Hier mal ein kleine Auswahl:
Fuji-Q
Space World (oben seht Ihr ein Musterdisplay, wo man sehen kann wie der Inhalt aussieht)
Kijima Kogen
Universal Studios
Disney
Mundschutz: Hier nur ganz klein Links im Bild, ist das ein allgegenwärtiges Bild in Japan oder Korea. Nicht weil etwa die Schweinegrippe Angst und Schrecken auslöst (die war bei unserem Besuch noch nicht ausgebrochen), sondern weil es der Japaner als höflich empfindet (wenn er z.B. Schnupfen oder Sonstiges hat), seine Mitmenschen nicht anzustecken. Auch Allergiker können sich so wunderbar schützen.
Im öffentlichen Nahverkehr in Tokyo tragen rund 10-20 % der Menschen eine Maske!
Blässe: Ja auch das ist Japan. Wie bei uns vor zweihundert Jahren ist es hier noch immer schicker wenn man schön blass bleibt. Deswegen gehören Regenschirme zum täglichen Gebrauch vieler Frauen. Sei es bei Sonne oder eben bei Regen!
Der dumme Bär! Da hat Disney schon die grösste Auswahl an netten Figuren - und trotzdem laufen fast alle mit diesem Disney Bären rum!
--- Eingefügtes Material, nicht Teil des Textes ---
(** * Face-detection microservice (ml-service/main.py): shallow embedding

    The service decodes a base64 image, hands it to a detection model and
    composes a small response.  The embedding follows main.py function by
    function:

    - Python [float] is IEEE binary64, modelled by Rocq's primitive floats
      ([PrimFloat]) and reasoned about through their specification
      ([Prim2SF], [SpecFloat]);
    - Python [int] is [Z];
    - exceptions are values of [Res]: a computation returns [Ok v] or
      [Raise e];
    - the third-party libraries (base64, Pillow, numpy, the detection
      model) are not part of the repository: they are the fields of [Libs]
      and [YOLO], arbitrary functions that may raise. *)

From Stdlib Require Import Floats.
From Stdlib Require Import ZArith List String Ascii Bool Lia.
From Stdlib.Strings Require Import Byte.
From Stdlib Require Import Uint63 Reals Lra.
Import ListNotations.

Local Open Scope string_scope.
Local Open Scope Z_scope.
Local Open Scope list_scope.

(** ** Exceptions and results *)

(** The exception classes the handler tells apart.  [ValueError] stands for
    the class and its subclasses (what [except ValueError] catches); every
    class here derives from [Exception]. *)
Inductive ExcClass : Type :=
  | ValueError
  | IndexError
  | ZeroDivisionError
  | OverflowError
  | OtherException (name : string).

Record PyExc : Type := mkExc { exc_class : ExcClass; exc_msg : string }.

(** [str(e)] *)
Definition str (e : PyExc) : string := exc_msg e.

Definition isinstance_ValueError (e : PyExc) : bool :=
  match exc_class e with
  | ValueError => true
  | _ => false
  end.

Inductive Res (A : Type) : Type :=
  | Ok (a : A)
  | Raise (e : PyExc).
Arguments Ok {A} a.
Arguments Raise {A} e.

Definition bind {A B : Type} (m : Res A) (k : A -> Res B) : Res B :=
  match m with
  | Ok a => k a
  | Raise e => Raise e
  end.

Notation "x <- m ;; k" := (bind m (fun x => k))
  (at level 61, m at next level, right associativity).

(** ** Numbers *)

Module PyFloat.

(** Float literals of main.py, written as the binary64 value Python reads. *)
Definition f0_4 : float := 0x1.999999999999ap-2%float.   (* 0.4  *)
Definition f0_95 : float := 0x1.e666666666666p-1%float.  (* 0.95 *)
Definition f0_5 : float := 0.5%float.
Definition f0 : float := 0%float.
Definition f2 : float := 2%float.
Definition f1000 : float := 1000%float.
(** C1. For a client whose limit is [N], in every state and at every
    time: a check that finds fewer than [N] calls in its trailing
    minute is admitted and appends the current time, and a check that
    finds [N] or more is rejected with
    [retryAfterMs = 60000 - (now - oldest)], the oldest being the least
    of the remaining time stamps; that value is strictly positive (it is
    [Infinity] when nothing remains, which takes [N = 0]).  In
    particular, of [N] checks at [times] and one more at [now], all
    within one window of 60 seconds which no earlier call reaches into,
    each of the first [N], the [N]-th included, is admitted and the
    [(N+1)]-th is rejected. *)
Theorem rate_limit_window (N : nat) :
  (forall now timestamps,
     let remaining := pruneTimestamps now timestamps in
     let retryAfterMs :=
       jsSub (Num 60000) (jsSub (Num now) (Math_min remaining)) in
     ((List.length remaining < N)%nat ->
      checkRateLimitAt (Z.of_nat N) now timestamps
      = (Ok tt, remaining ++ [now])) /\
     ((N <= List.length remaining)%nat ->
      checkRateLimitAt (Z.of_nat N) now timestamps
      = (Throw (JsError (rateLimitMessage retryAfterMs)), remaining) /\
      jsPositive retryAfterMs /\
      forall oldest, In oldest remaining ->
        (forall t, In t remaining -> oldest <= t) ->
        retryAfterMs = Num (60000 - (now - oldest)))) /\
  (forall times now timestamps,
     List.length times = N ->
     withinWindow (times ++ [now]) ->
     (forall old t, In old timestamps -> In t (times ++ [now]) ->
        old <= t - windowMs) ->
     (forall earlier t later, times = earlier ++ t :: later ->
        exists before,
          admitAll (Z.of_nat N) earlier timestamps = Some before /\
          checkRateLimitAt (Z.of_nat N) t before = (Ok tt, earlier ++ [t])) /\
     exists before,
       admitAll (Z.of_nat N) times timestamps = Some before /\
       pruneTimestamps now before = times /\
       let retryAfterMs := jsSub (Num 60000) (jsSub (Num now) (Math_min times)) in
       checkRateLimitAt (Z.of_nat N) now before
       = (Throw (JsError (rateLimitMessage retryAfterMs)), times) /\
       jsPositive retryAfterMs /\
       forall oldest, In oldest times -> (forall t, In t times -> oldest <= t) ->
         retryAfterMs = Num (60000 - (now - oldest))).
Proof.
  split.
  - intros now timestamps. cbv zeta. split.
    + intros Hlt. apply check_admits. lia.
    + intros Hge. split; [apply check_rejects; lia|].
      apply (wait_time_positive now timestamps).
  - intros times now timestamps. apply window_run.
Qed.

Lemma rate_limit_window_witness :
  checkRateLimitAt 2 1000 [0] = (Ok tt, [0; 1000]) /\
  checkRateLimitAt 2 2000 [0; 1000]
  = (Throw (JsError "Rate limit exceeded. Please wait 58 seconds."), [0; 1000]).
Proof.
  destruct (rate_limit_window 2) as [_ H].
  destruct (H [0; 1000] 2000 [-70000; -60000]) as [Hadmit Hreject].
  - reflexivity.
  - intros a b Ha Hb. unfold windowMs. simpl in Ha, Hb. intuition lia.
  - intros old t Ho Ht. unfold windowMs. simpl in Ho, Ht. intuition lia.
  - split.
    + destruct (Hadmit [0] 1000 [] eq_refl) as (before & Hrun & Hcheck).
      vm_compute in Hrun. injection Hrun as <-. exact Hcheck.
    + destruct Hreject as (before & Hrun & _ & Hcheck & _).
      vm_compute in Hrun. injection Hrun as <-. exact Hcheck.
Defined.

Lemma check_state_pruned (limit now : Z) (timestamps : list Z) (t : Z) :
  In t (snd (checkRateLimitAt limit now timestamps)) -> now - t < windowMs.
Proof.
  unfold checkRateLimitAt. cbv zeta.
  destruct (Z.of_nat (List.length (pruneTimestamps now timestamps)) >=? limit);
    simpl; intros H.
  - apply prune_spec in H. apply H.
  - apply in_app_or in H. destruct H as [H|[<-|[]]].
    + apply prune_spec in H. apply H.
    + unfold windowMs. lia.
Qed.

(** A client that has recorded a call has a limit of at least one. *)
Lemma reachable_recorded_limit (limit : Z) (timestamps : list Z) :
  reachableTimestamps limit timestamps -> timestamps <> [] -> 0 < limit.
Proof.
  induction 1 as [|now timestamps Hreach IH]; intros Hne; [congruence|].
  unfold checkRateLimitAt in Hne. cbv zeta in Hne.
  destruct (Z.of_nat (List.length (pruneTimestamps now timestamps)) >=? limit)
    eqn:E; simpl in Hne.
  - apply IH. intros ->. apply Hne. reflexivity.
  - rewrite Z.geb_leb in E. apply Z.leb_gt in E. lia.
Qed.

(** C3. After an admission check at [now], admitted or rejected, every
    time stamp of the sequence is less than 60000 ms old at [now]; and
    in a client that has recorded calls, a check made more than 60
    seconds after the most recent of them is admitted, however many
    calls the sequence held.  (A client that has recorded a call has a
    limit of at least one; with such a limit the check is admitted in
    every state whose time stamps are all that old.) *)
Theorem pruning_invariant (limit now : Z) (timestamps : list Z) :
  (forall t, In t (snd (checkRateLimitAt limit now timestamps)) ->
     now - t < 60000) /\
  (reachableTimestamps limit timestamps ->
   forall recent, In recent timestamps ->
     (forall t, In t timestamps -> t <= recent) ->
     60000 < now - recent ->
     checkRateLimitAt limit now timestamps = (Ok tt, [now])) /\
  (0 < limit ->
   (forall t, In t timestamps -> 60000 < now - t) ->
   checkRateLimitAt limit now timestamps = (Ok tt, [now])).
Proof.
  assert (Hold : 0 < limit ->
                 (forall t, In t timestamps -> 60000 < now - t) ->
                 checkRateLimitAt limit now timestamps = (Ok tt, [now])).
  { intros Hlimit Hlate.
    assert (Hp : pruneTimestamps now timestamps = []).
    { apply prune_drops_old. intros t Ht. specialize (Hlate t Ht).
      unfold windowMs. lia. }
    rewrite check_admits; rewrite Hp; [reflexivity | simpl; lia]. }
  split; [|split].
  - intros t. apply check_state_pruned.
  - intros Hreach recent Hin Hmax Hlate. apply Hold.
    + apply (reachable_recorded_limit limit timestamps Hreach).
      intros ->. exact Hin.
    + intros t Ht. specialize (Hmax t Ht). lia.
  - exact Hold.
Qed.

Lemma pruning_invariant_witness :
  checkRateLimitAt 2 70000 [0; 5000] = (Ok tt, [70000]).
Proof.
  apply (proj1 (proj2 (pruning_invariant 2 70000 [0; 5000])))
    with (recent := 5000).
  - apply (reach_check 2 5000 [0]). apply (reach_check 2 0 []).
    apply reach_initial.
  - simpl. right. left. reflexivity.
  - intros t Ht. simpl in Ht. intuition lia.
  - lia.
Defined.

(** ** The result parser *)

(** C2. Whatever the raw text and the analysis type, recognised or not,
    and whatever the extraction methods do, [parseAnalysisResult]
    returns an [AnalysisResult] and does not throw; when the extraction
    step of the type raises, the result is the raw text as its
    description and nothing else.  The parser of the class is the
    instance [clientExtractors]. *)
Theorem parse_never_throws (this : Extractors) (text analysisType : string) :
  (exists result, parseAnalysisResultWith this text analysisType = Ok result /\
     (extractionRaises this text analysisType = true ->
      result = mkAnalysisResult (Some text) None None None None None)) /\
  exists result, parseAnalysisResult text analysisType = Ok result.
Proof.
  assert (H : forall this', exists result,
             parseAnalysisResultWith this' text analysisType = Ok result /\
             (extractionRaises this' text analysisType = true ->
              result = mkAnalysisResult (Some text) None None None None None)).
  { intros this'.
    unfold parseAnalysisResultWith, extractionRaises, groupOfType.
    destruct (analysisType =? "description")%string eqn:Ed.
    - apply String.eqb_eq in Ed. subst analysisType. simpl.
      eexists. split; [reflexivity | discriminate].
    - destruct (analysisType =? "objects")%string.
      { destruct (ex_parseObjects this' text); simpl; eexists;
          (split; [reflexivity | try discriminate; reflexivity]). }
      destruct (analysisType =? "text")%string.
      { destruct (ex_parseText this' text); simpl; eexists;
          (split; [reflexivity | try discriminate; reflexivity]). }
      destruct (analysisType =? "colors")%string.
      { destruct (ex_parseColors this' text); simpl; eexists;
          (split; [reflexivity | try discriminate; reflexivity]). }
      destruct (analysisType =? "emotions")%string.
      { destruct (ex_parseEmotions this' text); simpl; eexists;
          (split; [reflexivity | try discriminate; reflexivity]). }
      destruct (analysisType =? "comprehensive")%string.
      { destruct (ex_parseComprehensive this' text); simpl; eexists;
          (split; [reflexivity | try discriminate; reflexivity]). }
      simpl. eexists. split; [reflexivity | discriminate]. }
  split.
  - apply H.
  - destruct (H clientExtractors) as (result & Hr & _). exists result. exact Hr.
Qed.

Lemma parse_never_throws_witness :
  exists result,
    parseAnalysisResultWith failingExtractors "cat: 85%" "objects" = Ok result /\
    result = mkAnalysisResult (Some "cat: 85%") None None None None None.
Proof.
  destruct (proj1 (parse_never_throws failingExtractors "cat: 85%" "objects"))
    as (result & Hr & Hfallback).
  exists result. split; [exact Hr | apply Hfallback; reflexivity].
Defined.

(** C6. The result of [parseAnalysisResult] has exactly one field group
    present, the one that matches the analysis type: the description
    for ["description"] and for an unrecognised type, and for
    ["comprehensive"] the composite alone, the other five being
    absent. *)
Theorem parse_one_field_group (text analysisType : string) :
  exists result,
    parseAnalysisResult text analysisType = Ok result /\
    (forall group,
       populated result group = true <-> group = groupOfType analysisType) /\
    result =
      match groupOfType analysisType with
      | GroupDescription => mkAnalysisResult (Some text) None None None None None
      | GroupObjects =>
          mkAnalysisResult None (Some (parseObjects text)) None None None None
      | GroupText =>
          mkAnalysisResult None None (Some (parseText text)) None None None
      | GroupColors =>
          mkAnalysisResult None None None (Some (parseColors text)) None None
      | GroupEmotions =>
          mkAnalysisResult None None None None (Some (parseEmotions text)) None
      | GroupComprehensive =>
          mkAnalysisResult None None None None None
            (Some (mkComprehensive text [] [] [] [] []))
      end.
Proof.
  unfold parseAnalysisResult, parseAnalysisResultWith, groupOfType.
  destruct (analysisType =? "description")%string eqn:Ed.
  - apply String.eqb_eq in Ed. subst analysisType. simpl.
    eexists. split; [reflexivity|]. split; [|reflexivity].
    intros []; simpl; split; intros H; congruence.
  - destruct (analysisType =? "objects")%string;
      [|destruct (analysisType =? "text")%string;
        [|destruct (analysisType =? "colors")%string;
          [|destruct (analysisType =? "emotions")%string;
            [|destruct (analysisType =? "comprehensive")%string]]]];
      simpl; eexists; (split; [reflexivity|]); (split; [|reflexivity]);
      intros []; simpl; split; intros H; congruence.
Qed.

(** The objects of a text of three lines, the second of which does not
    match the pattern. *)
Example parseObjects_two_entries :
  parseObjects ("cat: 85%" ++ lineFeed ++ "noise line" ++ lineFeed ++ "dog: 42%")
  = [mkDetectedObject "cat" (85 # 100); mkDetectedObject "dog" (42 # 100)].
Proof. reflexivity. Qed.

Example parseColors_two_entries :
  parseColors "pink #FF00AA and navy #123abc"
  = [mkDominantColor "#FF00AA" "Unknown" 0; mkDominantColor "#123abc" "Unknown" 0].
Proof. reflexivity. Qed.

Lemma percent_bounds (digits : string) :
  (0 <= percentToConfidence digits)%Q /\
  ((percentToConfidence digits <= 1)%Q <-> (parseInt digits <= 100)%N).
Proof.
  unfold percentToConfidence, Qle. simpl. split; [lia|]. split; lia.
Qed.

Lemma parseObjects_entries (lines : list string) (init : list DetectedObject)
    (e : DetectedObject) :
  In e (fold_left
          (fun objects line =>
             match matchObjectLine line with
             | Some (name, digits) =>
                 objects ++ [mkDetectedObject (trim name) (percentToConfidence digits)]
             | None => objects
             end)
          lines init) ->
  In e init \/
  exists line name digits,
    In line lines /\ matchObjectLine line = Some (name, digits) /\
    e = mkDetectedObject (trim name) (percentToConfidence digits).
Proof.
  revert init. induction lines as [|line rest IH]; intros init H.
  - left. exact H.
  - simpl in H. apply IH in H. destruct H as [H|(l & n & d & Hl & Hm & He)].
    + destruct (matchObjectLine line) as [[name digits]|] eqn:Em.
      * apply in_app_or in H. destruct H as [H|[<-|[]]]; [left; exact H|].
        right. exists line, name, digits.
        split; [left; reflexivity|]. split; [exact Em | reflexivity].
      * left. exact H.
    + right. exists l, n, d. split; [right; exact Hl|]. split; assumption.
Qed.

Lemma parseEmotions_entries (text : string) (words : list string)
    (init : list DetectedEmotion) (e : DetectedEmotion) :
  In e (fold_left
          (fun result emotion =>
             match matchEmotion emotion text with
             | Some digits =>
                 result ++ [mkDetectedEmotion emotion (percentToConfidence digits)]
             | None => result
             end)
          words init) ->
  In e init \/
  exists digits,
    In (emo_emotion e) words /\ matchEmotion (emo_emotion e) text = Some digits /\
    emo_confidence e = percentToConfidence digits.
Proof.
  revert init. induction words as [|word rest IH]; intros init H.
  - left. exact H.
  - simpl in H. apply IH in H. destruct H as [H|(d & Hw & Hm & He)].
    + destruct (matchEmotion word text) as [digits|] eqn:Em.
      * apply in_app_or in H. destruct H as [H|[<-|[]]]; [left; exact H|].
        right. exists digits. simpl.
        split; [left; reflexivity|]. split; [exact Em | reflexivity].
      * left. exact H.
    + right. exists d. split; [right; exact Hw|]. split; assumption.
Qed.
Fast jeder zweite hatten einen Bären unter seinem Arm, sodass wir uns fragten wieviele Millionen davon über den Ladentisch gehen?
BÄH - Ich mag diesen Bären nicht - Pooh und Balu sind die wahren Disney Bären!
Der Klositz - Okay die Story haben wir einigen ja schon vor drei Jahren erzählt, aber da es vielleicht einige damals nicht gelesen haben hier noch einmal:
In jedem guten Restaurant und natürlich in jedem Hotel begegnen einem keine normalen Toiletten sondern sog. Washlets. Hier kommt nach dem Geschäft auf Knopfdruck eine Düse unter dem Hintern hervorgefahren, die einen ganz sauber spritzt. Dabei lassen sich Druck, Temperatur sowie Spritzposition einstellen. Der ganze Sitz ist natürlich beheizt! Nach dem Vorgang kann man sich dann sogar trocken föhnen lassen oder weitere Funktionen austesten.
Am Anfang ist das ganze eher eine Überwindung, aber wer das einmal zu schätzen gelernt hat wird nie wieder was anderes mögen. Mittlerweile kann man solche Washlets auch bei uns in Europa kaufen und ich kann es jeden nur empfehlen. Super sauber und absolut Umweltfreundlich weil kaum noch Papier verbraucht wird.
Harajuku:
Ebenfalls vor drei Jahren haben wir Euch schon nette Bilder von den Harajuku Girls und Boys geliefert, eine Art Rebellion gegen das uniformierte Japan. Abgeleitet bei der Manga Mode und aus der Punk Szene verfolgen diese Leute aber keine grossen ideologischen Vorbilder, sondern produzieren sich selbst.
Und wenn sich einige Damen jetzt beschweren das ich nur Frauenmode gezeigt habe, dann biete ich jetzt auch noch einen kleinen Querschnitt durch die weiblich angehauchte Männerwelt.
Denn im Gegensatz zu den weiblichen Frauen laufen die Männer nicht sehr männlich rum. Handtaschen sind normal, Make-Up und Schminke keine Seltenheit. Klamotten immer Trendy - und der Haarschnitt erinnert stark an Bon Jovi in den 80gern.
Wie sagt man da so schön bei Mr. Beckham: Metrosexuell!
Mehr Kuriositäten? Natürlich - es gibt viel, viel mehr. Boote mit Verdeck, die Angst vor Wasser, sturzbetrunkene Businessleute um 16.00 Uhr Nachmittag, Karaoke an jeder Ecke, roher Fisch in allen Variationen, pünktlicher Nah-und Fernverkehr, unglaubliche Freundlichkeit, Anstehen für billigste Souvenirs, Neon-Licht soweit das Auge blicken kann...und, und, und.
Aber das muss man alles mal selber erleben. Das wars jetzt erstmal für diese Tour - Merci!